A consulta assegura que povos e comunidades tradicionais sejam informados, ouvidos e participem das decisões sobre empreendimentos que possam impactar seus territórios.

Foram realizados os dois primeiros encontros, no último sábado (10), da Consulta Prévia, Livre e Informada (CPLI) sobre o empreendimento do Terminal de Uso Privado (TUP) do Porto Piauí com as comunidades tradicionais dos municípios Parnaíba e Ilha Grande. Os encontros reuniram pescadores, pescadoras artesanais e marisqueiras do litoral.
A Consulta é coordenada pela Secretaria de Estado das Relações Sociais (SERES), com apoio técnico da SEPLAN e da SEMARH, com o principal objetivo de ouvir as comunidades e compreender suas preocupações, desafios e possíveis impactos relacionados à implementação do TUP.

Durante os encontros, os pescadores e pescadoras apresentaram suas contribuições, além de propor formas de minimizar maiores impactos. Também trataram sobre a garantia de direitos, reforçando que a CPLI é um direito assegurado às populações tradicionais.

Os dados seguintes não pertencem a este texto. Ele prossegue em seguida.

(** Evaluating [ADD_ITEM] for a product with a line: every evaluation adds
    the payload's quantity to the line object once more. *)
Lemma evaluate_add_item_existing (extra : nat) h (s : CartState) (p : ref)
    (i : nat) (r : ref) :
  items s !! i = Some r →
  product_id (get h r) = product_id (get h p) →
  (∀ (j : nat) y, (j < i)%nat → items s !! j = Some y →
                  product_id (get h y) ≠ product_id (get h p)) →
  p ≠ r →
  (evaluate extra h s (ADD_ITEM p)).2 = s ∧
  get (evaluate extra h s (ADD_ITEM p)).1 r
  = bump (get h r) ((Z.of_nat extra + 1) * quantity (get h p)) ∧
  (∀ r', r' ≠ r → get (evaluate extra h s (ADD_ITEM p)).1 r' = get h r').
Proof.
  revert h. induction extra as [|extra IH]; intros h Hi Hr Hfirst Hpr;
    cbn [evaluate].
  - rewrite (add_item_existing h s p i r Hi Hr Hfirst). cbn [fst snd].
    split; [done|]. split.
    + rewrite get_add_quantity_eq. f_equal. lia.
    + intros r' Hne. by apply get_add_quantity_ne.
  - rewrite (add_item_existing h s p i r Hi Hr Hfirst). cbn [fst snd].
    set (q := quantity (get h p)).
    assert (get (add_quantity h r q) p = get h p) as Hp
      by (by apply get_add_quantity_ne).
    destruct (IH (add_quantity h r q)) as (Hs & Hget & Hother); [done| | |done|].
    + by rewrite !product_id_add_quantity.
    + intros j y Hj Hy. rewrite !product_id_add_quantity. by eapply Hfirst.
    + split; [done|]. split.
      * rewrite Hget, Hp, get_add_quantity_eq, bump_bump. fold q. f_equal. lia.
      * intros r' Hne. rewrite Hother by done. by apply get_add_quantity_ne.
Qed.

(** Total quantity of the lines when one object of a duplicate-free array
    has had its quantity raised and the others read as before. *)
Lemma total_quantity_one_raised h h' (l : list ref) (r : ref) (d : Z) :
  NoDup l → r ∈ l →
  get h' r = bump (get h r) d →
  (∀ r', r' ≠ r → get h' r' = get h r') →
  total_quantity (get h' <$> l) = total_quantity (get h <$> l) + d.
Proof.
  intros Hnodup Hr Hget Hother. apply list_elem_of_split in Hr as (l1 & l2 & ->).
  apply NoDup_app in Hnodup as (_ & Hl1 & Hl2).
  apply NoDup_cons in Hl2 as [Hl2 _].
  rewrite !fmap_app, !fmap_cons, !total_quantity_app. cbn [total_quantity].
  rewrite Hget. cbn [bump quantity].
  rewrite (list_fmap_ext (get h') (get h) l1).
  2:{ intros j y Hy. apply Hother. intros ->.
      apply (Hl1 r); [by eapply list_elem_of_lookup_2|apply list_elem_of_here]. }
  rewrite (list_fmap_ext (get h') (get h) l2).
  2:{ intros j y Hy. apply Hother. intros ->.
      apply Hl2. by eapply list_elem_of_lookup_2. }
  lia.
Qed.

Lemma cartDispatch_evaluating_cart (extra : nat) (a : Action) w :
  objects (cartDispatch_evaluating extra a w)
  = (evaluate extra (objects w) (cartState w) a).1 ∧
  cartState (cartDispatch_evaluating extra a w)
  = (evaluate extra (objects w) (cartState w) a).2 ∧
  calls (cartDispatch_evaluating extra a w) = calls w.
Proof.
  unfold cartDispatch_evaluating.
  by destruct (evaluate extra (objects w) (cartState w) a).
Qed.

(** X10.  When the server accepts the addition: if the product has no line
    yet, the count in the header goes up by the quantity added (1 when none
    is given), however often the reducer is evaluated for the dispatch; if
    it has one, every evaluation repeats the in-place addition, so the count
    goes up by the quantity once per evaluation: by the quantity when the
    reducer is evaluated once, by twice the quantity under the double
    evaluation of StrictMode.  Without dropped evaluations this is
    [addToCart]. *)
Theorem addToCart_raises_count srv w productId quantity (extra : nat) :
  well_formed (objects w) (cartState w) →
  cart_add_response srv (calls w) productId (default 1 quantity) = ok tt →
  cartItemCount (objects (addToCart_evaluating extra srv productId quantity w))
                (cartState (addToCart_evaluating extra srv productId quantity w))
  = cartItemCount (objects w) (cartState w)
    + (if bool_decide (productId ∈ product_id <$> cartLines w)
       then (Z.of_nat extra + 1) * default 1 quantity
       else default 1 quantity) ∧
  addToCart_evaluating 0 srv productId quantity w
  = addToCart srv productId quantity w.
Proof.
  intros [Hnodup Hlive] Hok. split; [|done].
  unfold addToCart_evaluating. rewrite Hok.
  cbn [called objects]. set (p := fresh (dom (objects w))).
  set (q := default 1 quantity).
  set (h := <[p := mkItem productId q []]> (objects w)).
  assert (objects w !! p = None) as Hfresh by apply not_elem_of_dom, is_fresh.
  assert (objects w ⊆ h) as Hsub by by apply insert_subseteq.
  assert (get h p = mkItem productId q []) as Hp
    by (unfold get, h; by rewrite lookup_total_insert_eq).
  assert (∀ r, r ∈ items (cartState w) → get h r = get (objects w) r) as Hold.
  { intros r Hr. apply get_weaken; [done|]. by apply Hlive. }
  assert (p ∉ items (cartState w)) as Hnew.
  { intros Hin. apply (is_fresh (dom (objects w))).
    apply elem_of_dom. by apply Hlive. }
  destruct (cartDispatch_evaluating_cart extra (ADD_ITEM p)
    (with_objects h (called w (POST_cart_add productId q))))
    as (-> & -> & _).
  cbn [with_objects called objects cartState].
  rewrite !cartItemCount_total. unfold cartLines, lines.
  destruct (bool_decide (productId ∈ product_id <$> (get (objects w) <$> items (cartState w))))
    eqn:Hhas.
  - apply bool_decide_eq_true in Hhas.
    apply list_elem_of_fmap in Hhas as (o & Hpid & Ho).
    apply list_elem_of_fmap in Ho as (r0 & -> & Hr0).
    destruct (first_line_for h (cartState w) productId) as (i & r & Hi & Hr & Hfirst).
    { exists r0. split; [done|]. by rewrite Hold. }
    assert (r ∈ items (cartState w)) as Hin by by eapply list_elem_of_lookup_2.
    assert (p ≠ r) as Hpr by (by intros ->).
    destruct (evaluate_add_item_existing extra h (cartState w) p i r)
      as (-> & Hget & Hother); [done|by rewrite Hp|by rewrite Hp|done|].
    rewrite (total_quantity_one_raised h _ _ r _ Hnodup Hin Hget Hother).
    rewrite Hp. cbn [Cart.quantity]. f_equal.
    f_equal. apply list_fmap_ext. intros j y Hy. apply Hold.
    by eapply list_elem_of_lookup_2.
  - apply bool_decide_eq_false in Hhas.
    rewrite evaluate_add_item_absent.
    + cbn [fst snd items]. rewrite fmap_app, total_quantity_app. cbn.
      rewrite Hp. cbn [Cart.quantity].
      rewrite (list_fmap_ext (get h) (get (objects w)) (items (cartState w)));
        [lia|].
      intros j y Hy. apply Hold. by eapply list_elem_of_lookup_2.
    + intros r Hr Heq. apply Hhas. rewrite Hp, Hold in Heq by done.
      cbn in Heq. rewrite <- Heq.
      by apply list_elem_of_fmap_2, list_elem_of_fmap_2.
Qed.

(** X11.  Adding a product twice with the default quantity, to a cart with
    no line for it, ends with the old lines followed by one line for the
    product.  The first addition appends the line with quantity 1; the
    second writes into it once per evaluation of the reducer, so the line
    ends with quantity 2 when the reducer is evaluated once for a dispatch,
    and with quantity 3 under the double evaluation of StrictMode. *)
Theorem addToCart_twice srv w (P : string) (extra : nat) :
  live (objects w) (cartState w) →
  (∀ o, o ∈ cartLines w → product_id o ≠ P) →
  cart_add_response srv (calls w) P 1 = ok tt →
  cart_add_response srv (calls w ++ [POST_cart_add P 1]) P 1 = ok tt →
  cartLines (addToCart_evaluating extra srv P None
               (addToCart_evaluating extra srv P None w))
  = cartLines w ++ [mkItem P (2 + Z.of_nat extra) []].
Proof.
  intros Hlive Hnone Hok1 Hok2.
  set (p1 := fresh (dom (objects w))).
  set (h1 := <[p1 := mkItem P 1 []]> (objects w)).
  assert (objects w !! p1 = None) as Hfresh1 by apply not_elem_of_dom, is_fresh.
  assert (objects w ⊆ h1) as Hsub1 by by apply insert_subseteq.
  assert (get h1 p1 = mkItem P 1 []) as Hp1
    by (unfold get, h1; by rewrite lookup_total_insert_eq).
  assert (∀ r, r ∈ items (cartState w) → get h1 r = get (objects w) r) as Hold1.
  { intros r Hr. apply get_weaken; [done|]. by apply Hlive. }
  assert (addToCart_evaluating extra srv P None w
          = mkApp h1 (mkCart (items (cartState w) ++ [p1])) (products w)
                  (categories w) (brands w) (calls w ++ [POST_cart_add P 1])
                  (console w)) as ->.
  { unfold addToCart_evaluating. cbn [default]. rewrite Hok1.
    unfold cartDispatch_evaluating.
    cbn [with_objects called objects cartState].
    rewrite evaluate_add_item_absent; [done|].
    intros r Hr. change (product_id (get h1 r) ≠ product_id (get h1 p1)).
    rewrite Hp1, Hold1 by done. cbn. apply Hnone.
    unfold cartLines, lines. by apply list_elem_of_fmap_2. }
  unfold addToCart_evaluating. cbn [default calls objects called]. rewrite Hok2.
  set (p2 := fresh (dom h1)).
  set (h2 := <[p2 := mkItem P 1 []]> h1).
  assert (h1 !! p2 = None) as Hfresh2 by apply not_elem_of_dom, is_fresh.
  assert (h1 ⊆ h2) as Hsub2 by by apply insert_subseteq.
  assert (get h2 p2 = mkItem P 1 []) as Hp2
    by (unfold get, h2; by rewrite lookup_total_insert_eq).
  assert (get h2 p1 = mkItem P 1 []) as Hp12.
  { rewrite <- Hp1. apply get_weaken; [done|]. unfold h1.
    rewrite lookup_insert_eq. eauto. }
  assert (p2 ≠ p1) as Hp21.
  { intros Heq. rewrite Heq in Hfresh2. unfold h1 in Hfresh2.
    by rewrite lookup_insert_eq in Hfresh2. }
  assert (∀ r, r ∈ items (cartState w) → get h2 r = get (objects w) r) as Hold2.
  { intros r Hr. rewrite <- Hold1 by done. apply get_weaken; [done|].
    destruct (Hlive r Hr) as [o Ho]. exists o. by eapply lookup_weaken. }
  assert (∀ r, r ∈ items (cartState w) → r ≠ p1) as Hne1.
  { intros r Hr ->. apply (is_fresh (dom (objects w))).
    apply elem_of_dom. by apply Hlive. }
  destruct (cartDispatch_evaluating_cart extra (ADD_ITEM p2)
    (with_objects h2
       (called (mkApp h1 (mkCart (items (cartState w) ++ [p1])) (products w)
                      (categories w) (brands w) (calls w ++ [POST_cart_add P 1])
                      (console w))
               (POST_cart_add P 1))))
    as (Hobjects & Hstate & _).
  unfold cartLines. cbn [called objects] in *. fold p2 h2 in Hobjects, Hstate |- *.
  rewrite Hobjects, Hstate. cbn [with_objects called objects cartState].
  destruct (evaluate_add_item_existing extra h2
              (mkCart (items (cartState w) ++ [p1])) p2
              (length (items (cartState w))) p1)
    as (-> & Hget & Hother).
  - cbn [items]. by rewrite lookup_app_r, Nat.sub_diag.
  - by rewrite Hp12, Hp2.
  - cbn [items]. intros j y Hj Hy. rewrite lookup_app_l in Hy by done.
    assert (y ∈ items (cartState w)) as Hin by by eapply list_elem_of_lookup_2.
    rewrite Hp2, Hold2 by done. cbn. apply Hnone.
    unfold cartLines, lines. by apply list_elem_of_fmap_2.
  - done.
  - unfold lines. cbn [items]. rewrite fmap_app. f_equal.
    + apply list_fmap_ext. intros j r Hr.
      assert (r ∈ items (cartState w)) as Hin by by eapply list_elem_of_lookup_2.
      rewrite Hother by by apply Hne1. by apply Hold2.
    + cbn. rewrite Hget, Hp12, Hp2. unfold bump. cbn. do 2 f_equal. lia.
Qed.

A Consulta garante que cada comunidade tenha voz antes da execução de obras ou ações que possam impactar seus territórios, modos de vida e atividades produtivas.
“Realizamos os primeiros encontros da Consulta Prévia, Livre e Informada dentro de um processo de licenciamento ambiental, que é o projeto do TUP do Porto Piauí, que é o Terminal de Uso Privado. Nós tivemos a participação efetiva das comunidades de pescadores e pescadoras artesanais, homens e mulheres, que contribuem e são muito importantes nesse processo. Seguimos assegurando a participação social, com a colaboração da sociedade civil organizada nesse processo de implementação do projeto”, destaca a secretária Núbia Lopes.
A iniciativa reafirma o compromisso do Governo do Estado com a transparência e o respeito às tradições e identidades do litoral piauiense, construindo caminhos conjuntamente e de forma contínua e respeitosa.